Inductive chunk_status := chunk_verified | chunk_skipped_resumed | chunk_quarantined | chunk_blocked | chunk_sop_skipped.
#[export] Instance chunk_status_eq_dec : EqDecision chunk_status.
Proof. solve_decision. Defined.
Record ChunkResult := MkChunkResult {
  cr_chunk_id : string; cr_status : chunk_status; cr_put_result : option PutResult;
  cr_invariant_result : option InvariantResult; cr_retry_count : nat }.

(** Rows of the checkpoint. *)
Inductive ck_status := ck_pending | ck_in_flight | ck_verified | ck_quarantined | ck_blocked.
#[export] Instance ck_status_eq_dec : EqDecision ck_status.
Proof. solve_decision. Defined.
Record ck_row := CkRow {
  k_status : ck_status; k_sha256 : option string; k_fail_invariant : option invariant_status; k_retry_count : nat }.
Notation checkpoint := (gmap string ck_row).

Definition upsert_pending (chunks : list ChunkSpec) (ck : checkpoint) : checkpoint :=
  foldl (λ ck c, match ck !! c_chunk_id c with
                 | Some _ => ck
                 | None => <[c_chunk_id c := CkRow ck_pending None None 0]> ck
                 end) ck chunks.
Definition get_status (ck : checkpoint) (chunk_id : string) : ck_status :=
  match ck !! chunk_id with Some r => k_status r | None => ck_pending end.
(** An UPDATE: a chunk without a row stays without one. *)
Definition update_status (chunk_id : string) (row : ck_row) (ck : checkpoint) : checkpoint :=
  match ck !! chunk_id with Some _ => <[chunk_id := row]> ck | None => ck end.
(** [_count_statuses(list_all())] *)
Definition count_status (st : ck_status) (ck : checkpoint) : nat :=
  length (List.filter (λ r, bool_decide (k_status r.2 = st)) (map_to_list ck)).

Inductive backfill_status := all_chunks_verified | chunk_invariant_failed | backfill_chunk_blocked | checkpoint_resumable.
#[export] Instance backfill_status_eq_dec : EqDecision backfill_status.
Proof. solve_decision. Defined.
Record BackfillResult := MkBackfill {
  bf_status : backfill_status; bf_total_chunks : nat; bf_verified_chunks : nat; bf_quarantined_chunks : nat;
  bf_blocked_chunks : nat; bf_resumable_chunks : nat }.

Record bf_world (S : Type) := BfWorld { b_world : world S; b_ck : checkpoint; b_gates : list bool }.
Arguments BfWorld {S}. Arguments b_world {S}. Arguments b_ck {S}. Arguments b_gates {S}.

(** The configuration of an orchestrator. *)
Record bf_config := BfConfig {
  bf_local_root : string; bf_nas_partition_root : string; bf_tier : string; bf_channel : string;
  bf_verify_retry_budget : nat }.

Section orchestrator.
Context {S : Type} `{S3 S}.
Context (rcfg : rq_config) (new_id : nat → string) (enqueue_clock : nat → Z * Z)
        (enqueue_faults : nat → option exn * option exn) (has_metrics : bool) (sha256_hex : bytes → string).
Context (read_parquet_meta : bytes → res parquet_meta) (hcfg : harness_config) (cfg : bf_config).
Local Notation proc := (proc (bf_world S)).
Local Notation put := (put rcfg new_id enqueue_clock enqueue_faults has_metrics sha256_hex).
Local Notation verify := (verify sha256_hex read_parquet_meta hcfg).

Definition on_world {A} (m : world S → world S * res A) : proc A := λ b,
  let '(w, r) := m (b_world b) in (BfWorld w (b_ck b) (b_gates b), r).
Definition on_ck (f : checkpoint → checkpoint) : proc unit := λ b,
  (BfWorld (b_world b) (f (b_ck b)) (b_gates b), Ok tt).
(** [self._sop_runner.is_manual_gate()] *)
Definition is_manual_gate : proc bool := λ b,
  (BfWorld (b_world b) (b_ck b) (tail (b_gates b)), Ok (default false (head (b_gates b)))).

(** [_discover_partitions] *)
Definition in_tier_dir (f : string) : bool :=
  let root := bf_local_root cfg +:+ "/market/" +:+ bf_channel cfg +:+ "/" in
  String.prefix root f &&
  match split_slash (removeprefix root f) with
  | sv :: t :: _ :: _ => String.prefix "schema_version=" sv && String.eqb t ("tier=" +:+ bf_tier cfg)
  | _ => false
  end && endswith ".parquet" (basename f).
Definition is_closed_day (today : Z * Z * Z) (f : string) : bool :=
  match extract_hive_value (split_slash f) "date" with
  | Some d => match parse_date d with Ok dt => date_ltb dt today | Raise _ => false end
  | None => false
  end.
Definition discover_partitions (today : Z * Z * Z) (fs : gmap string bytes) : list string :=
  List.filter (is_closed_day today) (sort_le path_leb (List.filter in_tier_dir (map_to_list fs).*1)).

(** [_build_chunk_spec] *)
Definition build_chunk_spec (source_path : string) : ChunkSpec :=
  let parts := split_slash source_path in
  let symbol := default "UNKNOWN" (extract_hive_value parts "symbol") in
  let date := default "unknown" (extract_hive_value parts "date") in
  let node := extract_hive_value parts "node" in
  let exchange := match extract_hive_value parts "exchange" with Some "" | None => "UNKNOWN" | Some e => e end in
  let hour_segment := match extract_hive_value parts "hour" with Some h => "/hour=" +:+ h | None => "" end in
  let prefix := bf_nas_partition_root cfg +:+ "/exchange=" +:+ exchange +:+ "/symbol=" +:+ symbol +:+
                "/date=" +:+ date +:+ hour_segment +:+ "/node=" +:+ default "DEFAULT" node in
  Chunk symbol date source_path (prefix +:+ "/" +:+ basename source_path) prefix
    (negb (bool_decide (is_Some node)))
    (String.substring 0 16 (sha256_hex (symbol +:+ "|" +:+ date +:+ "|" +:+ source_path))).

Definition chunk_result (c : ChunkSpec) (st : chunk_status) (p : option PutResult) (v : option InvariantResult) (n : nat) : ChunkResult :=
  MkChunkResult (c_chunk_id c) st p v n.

..........

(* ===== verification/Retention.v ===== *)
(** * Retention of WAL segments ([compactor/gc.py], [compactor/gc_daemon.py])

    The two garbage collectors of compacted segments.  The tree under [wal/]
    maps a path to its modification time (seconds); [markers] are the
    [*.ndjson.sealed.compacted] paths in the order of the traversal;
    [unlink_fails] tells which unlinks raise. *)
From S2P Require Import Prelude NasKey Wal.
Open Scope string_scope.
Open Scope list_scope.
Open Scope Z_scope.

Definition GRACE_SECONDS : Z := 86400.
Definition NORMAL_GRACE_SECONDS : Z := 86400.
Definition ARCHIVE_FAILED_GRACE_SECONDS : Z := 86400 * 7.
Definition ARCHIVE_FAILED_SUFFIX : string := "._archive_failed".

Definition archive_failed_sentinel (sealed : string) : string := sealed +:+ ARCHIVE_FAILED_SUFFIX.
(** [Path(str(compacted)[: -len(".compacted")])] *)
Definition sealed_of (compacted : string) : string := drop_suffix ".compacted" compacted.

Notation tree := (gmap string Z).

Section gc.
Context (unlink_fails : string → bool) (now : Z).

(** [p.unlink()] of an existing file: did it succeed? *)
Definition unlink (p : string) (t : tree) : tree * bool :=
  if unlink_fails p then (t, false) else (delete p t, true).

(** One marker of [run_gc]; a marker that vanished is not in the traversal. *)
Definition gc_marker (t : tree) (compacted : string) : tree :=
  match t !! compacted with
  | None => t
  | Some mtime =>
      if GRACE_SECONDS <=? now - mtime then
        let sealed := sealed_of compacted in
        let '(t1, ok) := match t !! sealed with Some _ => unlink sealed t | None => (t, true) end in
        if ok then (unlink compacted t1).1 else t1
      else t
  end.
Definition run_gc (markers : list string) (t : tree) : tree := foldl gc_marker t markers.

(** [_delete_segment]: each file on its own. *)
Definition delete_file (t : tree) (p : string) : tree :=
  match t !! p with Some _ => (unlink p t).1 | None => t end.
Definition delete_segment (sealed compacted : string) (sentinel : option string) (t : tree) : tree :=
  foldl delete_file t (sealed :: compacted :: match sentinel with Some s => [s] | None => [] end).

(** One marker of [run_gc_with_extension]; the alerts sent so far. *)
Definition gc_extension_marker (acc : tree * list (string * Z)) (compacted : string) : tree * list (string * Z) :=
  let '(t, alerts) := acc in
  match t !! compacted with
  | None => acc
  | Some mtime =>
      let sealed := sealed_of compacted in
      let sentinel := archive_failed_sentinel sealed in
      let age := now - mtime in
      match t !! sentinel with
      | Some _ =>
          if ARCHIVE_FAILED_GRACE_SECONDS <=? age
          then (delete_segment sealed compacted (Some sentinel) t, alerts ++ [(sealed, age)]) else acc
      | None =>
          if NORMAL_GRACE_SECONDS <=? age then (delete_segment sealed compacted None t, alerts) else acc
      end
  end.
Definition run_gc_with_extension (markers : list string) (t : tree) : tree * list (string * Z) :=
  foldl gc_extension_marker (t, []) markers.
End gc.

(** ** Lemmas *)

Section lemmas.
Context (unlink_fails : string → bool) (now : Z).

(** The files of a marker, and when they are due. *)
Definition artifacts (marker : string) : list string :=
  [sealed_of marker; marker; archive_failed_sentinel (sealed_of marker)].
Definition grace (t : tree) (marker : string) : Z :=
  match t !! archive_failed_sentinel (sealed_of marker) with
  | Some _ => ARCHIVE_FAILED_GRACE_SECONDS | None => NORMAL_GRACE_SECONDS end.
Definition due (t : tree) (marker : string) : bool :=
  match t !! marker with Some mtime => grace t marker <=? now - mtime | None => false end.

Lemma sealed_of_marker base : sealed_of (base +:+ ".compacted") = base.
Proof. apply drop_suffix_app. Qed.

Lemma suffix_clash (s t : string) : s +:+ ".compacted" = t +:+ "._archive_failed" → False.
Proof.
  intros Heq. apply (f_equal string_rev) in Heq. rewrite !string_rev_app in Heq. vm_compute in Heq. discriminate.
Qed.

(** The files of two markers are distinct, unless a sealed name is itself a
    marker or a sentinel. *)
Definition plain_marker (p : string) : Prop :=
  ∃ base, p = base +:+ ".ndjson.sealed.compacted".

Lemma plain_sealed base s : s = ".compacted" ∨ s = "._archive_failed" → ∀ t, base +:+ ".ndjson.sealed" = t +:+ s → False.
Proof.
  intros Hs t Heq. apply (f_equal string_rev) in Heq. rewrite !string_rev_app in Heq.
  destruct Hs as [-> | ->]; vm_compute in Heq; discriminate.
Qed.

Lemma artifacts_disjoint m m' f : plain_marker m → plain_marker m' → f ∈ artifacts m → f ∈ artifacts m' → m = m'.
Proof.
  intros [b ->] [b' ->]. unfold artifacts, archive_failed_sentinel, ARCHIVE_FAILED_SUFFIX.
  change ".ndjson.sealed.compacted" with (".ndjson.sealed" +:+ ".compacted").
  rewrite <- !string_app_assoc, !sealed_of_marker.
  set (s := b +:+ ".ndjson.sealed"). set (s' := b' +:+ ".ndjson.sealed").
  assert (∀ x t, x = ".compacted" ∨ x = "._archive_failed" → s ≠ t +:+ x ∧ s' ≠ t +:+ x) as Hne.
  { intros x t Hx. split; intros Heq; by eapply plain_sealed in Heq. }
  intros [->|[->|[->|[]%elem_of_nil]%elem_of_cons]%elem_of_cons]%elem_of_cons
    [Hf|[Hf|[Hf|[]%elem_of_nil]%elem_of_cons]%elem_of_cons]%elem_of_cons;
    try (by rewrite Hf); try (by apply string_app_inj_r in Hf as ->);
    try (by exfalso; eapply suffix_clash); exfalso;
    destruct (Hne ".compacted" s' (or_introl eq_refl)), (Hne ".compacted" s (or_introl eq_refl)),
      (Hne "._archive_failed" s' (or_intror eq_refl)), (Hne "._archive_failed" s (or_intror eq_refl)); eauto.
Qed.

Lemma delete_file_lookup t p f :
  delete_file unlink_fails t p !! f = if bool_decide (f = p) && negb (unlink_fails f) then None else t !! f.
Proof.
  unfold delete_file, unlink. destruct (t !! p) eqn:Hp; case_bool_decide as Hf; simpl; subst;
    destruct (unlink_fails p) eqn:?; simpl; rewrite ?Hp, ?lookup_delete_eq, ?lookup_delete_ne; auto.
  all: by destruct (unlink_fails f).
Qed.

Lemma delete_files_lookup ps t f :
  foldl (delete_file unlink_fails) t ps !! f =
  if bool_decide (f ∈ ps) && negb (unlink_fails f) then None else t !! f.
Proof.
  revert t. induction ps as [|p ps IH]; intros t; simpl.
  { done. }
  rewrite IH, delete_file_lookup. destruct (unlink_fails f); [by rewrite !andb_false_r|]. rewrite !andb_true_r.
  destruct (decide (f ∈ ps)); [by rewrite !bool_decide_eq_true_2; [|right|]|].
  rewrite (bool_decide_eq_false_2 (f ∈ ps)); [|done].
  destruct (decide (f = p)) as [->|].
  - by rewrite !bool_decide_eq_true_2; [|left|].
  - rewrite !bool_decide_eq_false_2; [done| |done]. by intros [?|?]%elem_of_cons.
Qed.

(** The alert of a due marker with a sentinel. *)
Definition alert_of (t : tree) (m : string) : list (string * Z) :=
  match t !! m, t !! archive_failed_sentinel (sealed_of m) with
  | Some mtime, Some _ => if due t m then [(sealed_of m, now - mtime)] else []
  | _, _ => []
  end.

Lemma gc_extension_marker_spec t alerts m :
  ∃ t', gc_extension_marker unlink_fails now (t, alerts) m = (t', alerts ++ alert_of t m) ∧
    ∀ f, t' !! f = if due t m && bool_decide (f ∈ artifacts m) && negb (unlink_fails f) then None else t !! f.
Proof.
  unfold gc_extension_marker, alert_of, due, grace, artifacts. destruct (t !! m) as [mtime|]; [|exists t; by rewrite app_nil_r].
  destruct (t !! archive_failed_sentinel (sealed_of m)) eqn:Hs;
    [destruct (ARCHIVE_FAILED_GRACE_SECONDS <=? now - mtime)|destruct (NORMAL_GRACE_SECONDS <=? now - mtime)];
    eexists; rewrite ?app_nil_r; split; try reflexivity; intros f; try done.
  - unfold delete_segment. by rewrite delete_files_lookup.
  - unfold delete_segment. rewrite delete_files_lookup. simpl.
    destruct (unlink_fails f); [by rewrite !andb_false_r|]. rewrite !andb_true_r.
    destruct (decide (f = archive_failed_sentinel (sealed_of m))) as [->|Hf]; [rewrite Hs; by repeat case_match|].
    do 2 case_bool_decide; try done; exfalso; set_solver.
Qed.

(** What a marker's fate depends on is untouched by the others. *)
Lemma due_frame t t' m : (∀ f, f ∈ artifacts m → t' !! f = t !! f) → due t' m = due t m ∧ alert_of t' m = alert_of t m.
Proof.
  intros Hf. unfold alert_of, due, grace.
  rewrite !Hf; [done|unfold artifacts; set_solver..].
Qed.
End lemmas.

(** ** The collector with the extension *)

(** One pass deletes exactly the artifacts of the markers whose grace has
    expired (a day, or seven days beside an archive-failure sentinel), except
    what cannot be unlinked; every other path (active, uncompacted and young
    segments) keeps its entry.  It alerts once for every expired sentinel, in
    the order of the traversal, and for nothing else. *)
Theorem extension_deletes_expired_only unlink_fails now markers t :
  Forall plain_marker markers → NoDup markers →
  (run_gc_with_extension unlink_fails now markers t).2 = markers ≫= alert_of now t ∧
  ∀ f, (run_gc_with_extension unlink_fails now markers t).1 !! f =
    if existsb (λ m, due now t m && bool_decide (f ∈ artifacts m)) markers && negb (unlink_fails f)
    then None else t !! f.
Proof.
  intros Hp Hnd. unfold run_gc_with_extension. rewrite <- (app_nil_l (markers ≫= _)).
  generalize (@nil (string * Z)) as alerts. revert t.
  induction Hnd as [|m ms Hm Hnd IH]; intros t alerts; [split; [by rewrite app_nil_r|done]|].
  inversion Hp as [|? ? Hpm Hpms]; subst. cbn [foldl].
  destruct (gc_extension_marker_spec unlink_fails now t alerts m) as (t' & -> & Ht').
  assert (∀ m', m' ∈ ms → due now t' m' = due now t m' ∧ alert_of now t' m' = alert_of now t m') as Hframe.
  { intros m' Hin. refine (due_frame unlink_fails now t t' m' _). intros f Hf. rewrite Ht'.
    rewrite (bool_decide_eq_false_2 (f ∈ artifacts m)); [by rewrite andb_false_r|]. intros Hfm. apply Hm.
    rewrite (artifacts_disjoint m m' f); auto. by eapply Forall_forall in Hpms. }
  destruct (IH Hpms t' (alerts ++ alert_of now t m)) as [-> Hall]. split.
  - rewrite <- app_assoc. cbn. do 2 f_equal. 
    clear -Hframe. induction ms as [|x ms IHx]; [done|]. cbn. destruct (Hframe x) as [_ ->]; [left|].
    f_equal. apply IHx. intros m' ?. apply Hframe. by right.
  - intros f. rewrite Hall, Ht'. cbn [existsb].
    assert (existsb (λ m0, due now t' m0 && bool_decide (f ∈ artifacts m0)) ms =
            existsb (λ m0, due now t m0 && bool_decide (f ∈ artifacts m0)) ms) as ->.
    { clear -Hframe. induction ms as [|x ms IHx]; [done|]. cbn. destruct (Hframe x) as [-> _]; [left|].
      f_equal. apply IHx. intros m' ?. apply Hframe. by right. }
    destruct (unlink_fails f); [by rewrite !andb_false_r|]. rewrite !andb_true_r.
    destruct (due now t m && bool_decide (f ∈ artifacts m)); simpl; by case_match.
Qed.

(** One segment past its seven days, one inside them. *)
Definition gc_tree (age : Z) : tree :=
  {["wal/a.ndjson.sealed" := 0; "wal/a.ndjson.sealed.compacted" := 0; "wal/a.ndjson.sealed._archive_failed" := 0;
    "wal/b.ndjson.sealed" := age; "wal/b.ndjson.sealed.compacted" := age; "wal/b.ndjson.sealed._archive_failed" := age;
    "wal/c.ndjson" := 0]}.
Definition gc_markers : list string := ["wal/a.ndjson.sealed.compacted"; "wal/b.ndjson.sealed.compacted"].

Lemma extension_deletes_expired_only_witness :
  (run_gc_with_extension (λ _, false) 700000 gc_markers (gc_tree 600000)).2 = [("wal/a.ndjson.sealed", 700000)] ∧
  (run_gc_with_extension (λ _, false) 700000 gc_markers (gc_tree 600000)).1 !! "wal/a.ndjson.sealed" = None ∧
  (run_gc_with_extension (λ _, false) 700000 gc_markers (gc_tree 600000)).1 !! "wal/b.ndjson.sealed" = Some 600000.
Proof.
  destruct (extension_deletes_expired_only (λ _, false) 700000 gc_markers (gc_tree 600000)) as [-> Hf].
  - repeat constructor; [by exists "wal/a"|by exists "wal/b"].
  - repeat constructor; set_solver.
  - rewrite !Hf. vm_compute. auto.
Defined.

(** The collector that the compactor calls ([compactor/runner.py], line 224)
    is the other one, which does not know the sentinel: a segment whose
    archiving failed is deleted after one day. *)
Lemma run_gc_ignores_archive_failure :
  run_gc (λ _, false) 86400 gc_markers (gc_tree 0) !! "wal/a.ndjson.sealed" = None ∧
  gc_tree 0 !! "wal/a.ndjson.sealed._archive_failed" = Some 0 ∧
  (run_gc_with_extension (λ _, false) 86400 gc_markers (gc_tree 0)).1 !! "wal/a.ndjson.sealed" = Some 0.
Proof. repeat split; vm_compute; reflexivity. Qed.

..........

# [About this exercise]
In the listing above, find the line with "Definition gc_extension_marker (acc" and the line with "if ARCHIVE_FAILED_GRACE_SECONDS <=?"; set down exactly those two lines and every line between them, nothing more.

# [Expected answer]
Definition gc_extension_marker (acc : tree * list (string * Z)) (compacted : string) : tree * list (string * Z) :=
  let '(t, alerts) := acc in
  match t !! compacted with
  | None => acc
  | Some mtime =>
      let sealed := sealed_of compacted in
      let sentinel := archive_failed_sentinel sealed in
      let age := now - mtime in
      match t !! sentinel with
      | Some _ =>
          if ARCHIVE_FAILED_GRACE_SECONDS <=? age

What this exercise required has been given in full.